Many states have ban-the-box laws for state jobs, and some counties and municipalities have ordinances that have such laws for private jobs also. Boston, San Francisco, Cincinnati, and Memphis are larger-city examples.

In the jurisdictions that have these laws, specific procedures are laid out. Typically, the question is prohibited on the application itself. If an applicant is considered or referred for employment, the question may be asked at a later stage in the process such as during the job interview. The laws vary about requirements from that point forward, but basically the common idea is that an individualized approach is required. The employer should make some effort to determine whether the conviction involved bears any relationship to the job sought to be filled. Special exceptions often are made for public safety jobs and jobs involving care of children or the elderly.

Thoughts for Employers

The first easy word of caution for employers is to be aware of whether new business activities put your company in a jurisdiction with a ban-the-box law. If so, be careful to follow the requirements and procedures under that law.

Second, in attempting to balance legitimate business needs with the EEOC's new enforcement approach, consider whether the criminal record history question needs to be on the company's job application or whether the question can be deferred to a later stage of the hiring process. Ask about convictions rather than arrests. Then, attempt to consider each hiring decision individually in light of the Green factors that we previously have discussed and that have been adopted by the EEOC. In Green, that court required an individualized assessment considering these factors: (a) the nature of the crime, (b) the time elapsed since the crime, and (c) the nature of the job in question. The employer then should give notice to the excluded person that he or she was excluded because of the criminal conviction and provide an opportunity for that person to show the exclusion should not be applied in his or her situation. A decision not to hire should be based upon some connection between the crime and the job sought to be filled. Our previous article had a good list of factors to consider as to whether a connection could be shown in an individual case.
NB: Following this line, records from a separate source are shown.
(** The dict that [super().read_measurement()] returns is the object held
    in [last_valid_reading]: what is stored into it shows in the cache too. *)
Definition read_measurement : M self (option dict) :=
  data <- MCP3208.read_measurement ;;
  match data with
  | Some (item :: items) =>
      let d := item :: items in
      let c := match lookup "concentration" d with Some v => v | None => Num (Int 0) end in
      negative <- lift (value_lt c (Int 0)) ;;
      d <- (if negative then
              log_warning "Invalid concentration reading corrected to 0" ;;
              ret (setitem "concentration" (Num (Int 0)) d)
            else ret d) ;;
      let d := setitem "chemical_formula" (Str "HCHO") d in
      let d := setitem "common_name" (Str "Formaldehyde") d in
      let d := setitem "unit" (Str "ppm") d in
      modify (set_last_valid_reading (Some d)) ;;
      ret (Some d)
  | _ => ret data
  end.

End HCHOSensor.

Module NH3Sensor.
Import MCP3208.

Definition __init__ (channel spi_bus spi_device : Z) (vref : float) (r_feedback : Z)
    (sensitivity : float) : res self :=
  MCP3208.__init__ channel spi_bus spi_device 1000000 vref r_feedback sensitivity "NH3".

Definition default : res self := __init__ 1 0 0 3.282%float 22000 20%float.

Definition is_valid_reading (data : option dict) : M self bool :=
  s <- gets id ;;
  ok <- lift (MCP3208.is_valid_reading s data) ;;
  if negb ok then ret false
  else
    high <- lift (c <~ getitem (match data with Some d => d | None => [] end) "concentration" ;;
                  value_gt c (Flt 100)) ;;
    if high then
      log_warning "Abnormally high NH3 concentration" ;;
      ret false
    else ret true.

(** The formula's subscript, byte for byte as the source file has it. *)
Definition formula : string :=
  "NH" ++ string_of_list_ascii
            (map (fun n => ascii_of_nat n) [195; 162; 226; 128; 154; 198; 146]%nat).

Definition read_measurement : M self (option dict) :=
  data <- MCP3208.read_measurement ;;
  match data with
  | Some (item :: items) =>
      let d := item :: items in
      let d := setitem "chemical_formula" (Str formula) d in
      let d := setitem "common_name" (Str "Ammonia") d in
      let d := setitem "unit" (Str "ppm") d in
      modify (set_last_valid_reading (Some d)) ;;
      ret (Some d)
  | _ => ret data
  end.

End NH3Sensor.

(** ** mics6814_sensor.py: the resistive-gas driver *)

Module MICS6814.

(** One resistance per gas channel: what [read_all()] returns, and the
    shape of [self.baseline]. *)
Record readings : Type := {
  oxidising : option float;
  reducing : option float;
  nh3 : option float
}.

Record self : Type := {
  sensor_name : string;
  i2c_port : Z;
  address : Z;
  calibration_time : Z;
  print_readings : bool;
  enable_led : bool;
  gas : bool;                          (* [self.gas]: a MICS6814 object, or None *)
  baseline : readings;
  initialized : bool;
  connected : bool;
  last_valid_reading : option dict
}.

Definition set_gas (b : bool) (s : self) : self :=
  {| sensor_name := sensor_name s; i2c_port := i2c_port s; address := address s;
     calibration_time := calibration_time s; print_readings := print_readings s;
     enable_led := enable_led s; gas := b; baseline := baseline s;
     initialized := initialized s; connected := connected s;
     last_valid_reading := last_valid_reading s |}.
Definition set_baseline (r : readings) (s : self) : self :=
  {| sensor_name := sensor_name s; i2c_port := i2c_port s; address := address s;
     calibration_time := calibration_time s; print_readings := print_readings s;
     enable_led := enable_led s; gas := gas s; baseline := r;
     initialized := initialized s; connected := connected s;
     last_valid_reading := last_valid_reading s |}.
Definition set_initialized (b : bool) (s : self) : self :=
  {| sensor_name := sensor_name s; i2c_port := i2c_port s; address := address s;
     calibration_time := calibration_time s; print_readings := print_readings s;
     enable_led := enable_led s; gas := gas s; baseline := baseline s;
     initialized := b; connected := connected s;
     last_valid_reading := last_valid_reading s |}.
Definition set_connected (b : bool) (s : self) : self :=
  {| sensor_name := sensor_name s; i2c_port := i2c_port s; address := address s;
     calibration_time := calibration_time s; print_readings := print_readings s;
     enable_led := enable_led s; gas := gas s; baseline := baseline s;
     initialized := initialized s; connected := b;
     last_valid_reading := last_valid_reading s |}.
Definition set_last_valid_reading (d : option dict) (s : self) : self :=
  {| sensor_name := sensor_name s; i2c_port := i2c_port s; address := address s;
     calibration_time := calibration_time s; print_readings := print_readings s;
     enable_led := enable_led s; gas := gas s; baseline := baseline s;
     initialized := initialized s; connected := connected s;
     last_valid_reading := d |}.

Definition __init__ (i2c_port address warmup_time : Z) (print_readings enable_led : bool)
    (sensor_name : string) : self :=
  {| sensor_name := sensor_name; i2c_port := i2c_port; address := address;
     calibration_time := warmup_time; print_readings := print_readings;
     enable_led := enable_led; gas := false;
     baseline := {| oxidising := None; reducing := None; nh3 := None |};
     initialized := false; connected := false; last_valid_reading := None |}.

Definition is_valid_reading (s : self) (r : readings) : bool :=
  match oxidising r, reducing r, nh3 r with
  | Some ox, Some red, Some n =>
      if PrimFloat.leb ox 0%float || PrimFloat.leb red 0%float || PrimFloat.leb n 0%float
      then false
      else
        match oxidising (baseline s), reducing (baseline s), nh3 (baseline s) with
        | Some _, Some _, Some _ => true
        | _, _, _ => false
        end
  | _, _, _ => false
  end.

Section Ppm.

(** The float division of the interpreter, [float_truediv] below. *)
Variable divide : float -> float -> res float.

Definition calculate_ppm_with (current : float) (baseline_value : option float)
    (gas_type : string) : res num :=
  match baseline_value with
  | None => Ok (Flt 0)
  | Some baseline_value =>
      if PrimFloat.leb current 0%float || PrimFloat.leb baseline_value 0%float
      then Ok (Flt 0)
      else if String.eqb gas_type "oxidising" then
        ratio <~ divide baseline_value current ;;
        Ok (max (Int 0) (Flt (PrimFloat.mul 0.1%float (PrimFloat.sub ratio 1%float))))
      else if String.eqb gas_type "reducing" then
        ratio <~ divide current baseline_value ;;
        Ok (max (Int 0) (Flt (PrimFloat.mul 4%float (PrimFloat.sub ratio 1%float))))
      else if String.eqb gas_type "nh3" then
        ratio <~ divide current baseline_value ;;
        Ok (max (Int 0) (Flt (PrimFloat.mul 5%float (PrimFloat.sub ratio 1%float))))
      else Ok (Flt 0)
  end.

End Ppm.

Definition calculate_ppm : float -> option float -> string -> res num :=
  calculate_ppm_with float_truediv.

Definition update_led (no2_ppm co_ppm nh3_ppm : num) : M self unit :=
  init <- gets initialized ;;
  has_gas <- gets gas ;;
  if negb init || negb has_gas then ret tt
  else if gt no2_ppm (Flt 0.1) then call (SetLed 255 0 0)
  else if gt co_ppm (Flt 5) then call (SetLed 255 255 0)
  else if gt nh3_ppm (Flt 1) then call (SetLed 255 0 255)
  else call (SetLed 0 255 0).

Section Availability.

(** Whether [from mics6814 import MICS6814] succeeded when the module was
    loaded. *)
Variable MICS6814_AVAILABLE : bool.

Definition cleanup : M self unit :=
  if negb MICS6814_AVAILABLE then ret tt
  else
    try_except
      (has_gas <- gets gas ;;
       (if has_gas then
          call (SetLed 0 0 0) ;;
          call (SetHeater false)
        else ret tt) ;;
       modify (set_initialized false) ;;
       modify (set_connected false) ;;
       log_info "Sensor resources cleaned up")
      (fun _ => log_error "Cleanup error").

(** [f"{x:.2f}"] in the log line of the baseline: formatting None raises. *)
Definition format_2f (x : option float) : res unit :=
  match x with
  | Some _ => Ok tt
  | None => Raise TypeError
  end.

Definition initialize : M self bool :=
  if negb MICS6814_AVAILABLE then ret false
  else
    try_except
      (call GasNew ;;
       modify (set_gas true) ;;
       call (SetLed 0 255 0) ;;
       log_info "Warming up and calibrating..." ;;
       call (SetHeater true) ;;
       t <- gets calibration_time ;;
       sleep (Int t) ;;
       r <- ask ReadAll ;;
       baseline_reading <- match r with
                           | Gas ox red n =>
                               ret {| oxidising := ox; reducing := red; nh3 := n |}
                           | _ => raise DeviceError
                           end ;;
       b <- gets baseline ;;
       modify (set_baseline {| oxidising := oxidising baseline_reading;
                               reducing := reducing b; nh3 := nh3 b |}) ;;
       b <- gets baseline ;;
       modify (set_baseline {| oxidising := oxidising b;
                               reducing := reducing baseline_reading; nh3 := nh3 b |}) ;;
       b <- gets baseline ;;
       modify (set_baseline {| oxidising := oxidising b; reducing := reducing b;
                               nh3 := nh3 baseline_reading |}) ;;
       b <- gets baseline ;;
       lift (format_2f (oxidising b)) ;;
       lift (format_2f (reducing b)) ;;
       lift (format_2f (nh3 b)) ;;
       log_info "Baseline values" ;;
       modify (set_initialized true) ;;
       modify (set_connected true) ;;
       ret true)
      (fun _ =>
         log_error "Error initializing" ;;
         cleanup ;;
         ret false).

Definition connect : M self bool := initialize.

(** [readings.oxidising] and the like, passed where a float is expected. *)
Definition the_float (x : option float) : res float :=
  match x with
  | Some f => Ok f
  | None => Raise TypeError
  end.

(** The body of the [try] of [read_measurement]. *)
Definition read_measurement_body : M self (option dict) :=
  r <- ask ReadAll ;;
  readings <- match r with
              | Gas ox red n => ret {| oxidising := ox; reducing := red; nh3 := n |}
              | _ => raise DeviceError
              end ;;
  s <- gets id ;;
  if negb (is_valid_reading s readings) then
    log_warning "Invalid readings detected" ;;
    gets last_valid_reading
  else
    b <- gets baseline ;;
    no2_ppm <- lift (c <~ the_float (oxidising readings) ;;
                     calculate_ppm c (oxidising b) "oxidising") ;;
    co_ppm <- lift (c <~ the_float (reducing readings) ;;
                    calculate_ppm c (reducing b) "reducing") ;;
    nh3_ppm <- lift (c <~ the_float (nh3 readings) ;;
                     calculate_ppm c (nh3 b) "nh3") ;;
    t <- ask Now ;;
    current_time <- match t with
                    | Clock t => ret t
                    | _ => raise DeviceError
                    end ;;
    update_led no2_ppm co_ppm nh3_ppm ;;
    name <- gets sensor_name ;;
    ox <- lift (the_float (oxidising readings)) ;;
    red <- lift (the_float (reducing readings)) ;;
    n <- lift (the_float (nh3 readings)) ;;
    let data := [ ("sensor", Str name);
                  ("timestamp", Str current_time);
                  ("raw", Dict [ ("oxidising", Num (Flt ox));
                                 ("reducing", Num (Flt red));
                                 ("nh3", Num (Flt n)) ]);
                  ("ppm", Dict [ ("no2", Num no2_ppm);
                                 ("co", Num co_ppm);
                                 ("nh3", Num nh3_ppm) ]) ] in
    modify (set_last_valid_reading (Some data)) ;;
    ret (Some data).

Definition read_measurement : M self (option dict) :=
  if negb MICS6814_AVAILABLE then ret None
  else
    init <- gets initialized ;;
    ok <- (if negb init then initialize else ret true) ;;
    if negb ok then gets last_valid_reading
    else
      try_except read_measurement_body
        (fun _ =>
           log_error "Error reading" ;;
           modify (set_initialized false) ;;
           gets last_valid_reading).

End Availability.

End MICS6814.

(** ** sen66_sensor.py: the particulate/VOC I2C driver *)

Module SEN66.

Record self : Type := {
  sensor_name : string;
  i2c_port : string;
  address : Z;
  calibration_time : Z;
  transceiver : bool;                  (* [self.transceiver]: an object, or None *)
  sensor : bool;                       (* [self.sensor]: a Sen66Device, or None *)
  initialized : bool;
  connected : bool;
  last_valid_reading : option dict
}.

Definition set_transceiver (b : bool) (s : self) : self :=
  {| sensor_name := sensor_name s; i2c_port := i2c_port s; address := address s;
     calibration_time := calibration_time s; transceiver := b; sensor := sensor s;
     initialized := initialized s; connected := connected s;
     last_valid_reading := last_valid_reading s |}.
Definition set_sensor (b : bool) (s : self) : self :=
  {| sensor_name := sensor_name s; i2c_port := i2c_port s; address := address s;
     calibration_time := calibration_time s; transceiver := transceiver s; sensor := b;
     initialized := initialized s; connected := connected s;
     last_valid_reading := last_valid_reading s |}.
Definition set_initialized (b : bool) (s : self) : self :=
  {| sensor_name := sensor_name s; i2c_port := i2c_port s; address := address s;
     calibration_time := calibration_time s; transceiver := transceiver s;
     sensor := sensor s; initialized := b; connected := connected s;
     last_valid_reading := last_valid_reading s |}.
Definition set_connected (b : bool) (s : self) : self :=
  {| sensor_name := sensor_name s; i2c_port := i2c_port s; address := address s;
     calibration_time := calibration_time s; transceiver := transceiver s;
     sensor := sensor s; initialized := initialized s; connected := b;
     last_valid_reading := last_valid_reading s |}.
Definition set_last_valid_reading (d : option dict) (s : self) : self :=
  {| sensor_name := sensor_name s; i2c_port := i2c_port s; address := address s;
     calibration_time := calibration_time s; transceiver := transceiver s;
     sensor := sensor s; initialized := initialized s; connected := connected s;
     last_valid_reading := d |}.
The difficulty for employers of course is that there are no clear criteria to follow. Normally, having one standard and applying it equally to all no matter the race or other protected class is the safest rule to follow in trying to avoid what are called disparate treatment claims, the most common type of employment discrimination claim. "We don’t hire anyone with a felony conviction within the last seven years" would seem to fit within this safe route because everyone is treated the same. However, the EEOC and various jurisdictions now have taken the position that a blanket no-hire rule based upon convictions can fall within the second type of discrimination claim, so-called discriminatory impact claims. Therefore, to avoid this latter type of claim, an individual assessment is preferable. The irony is that these individual assessments are what lead to claims of discriminatory treatment and scrutiny of each and every individual decision that an employer makes in the first place. Proceed with care!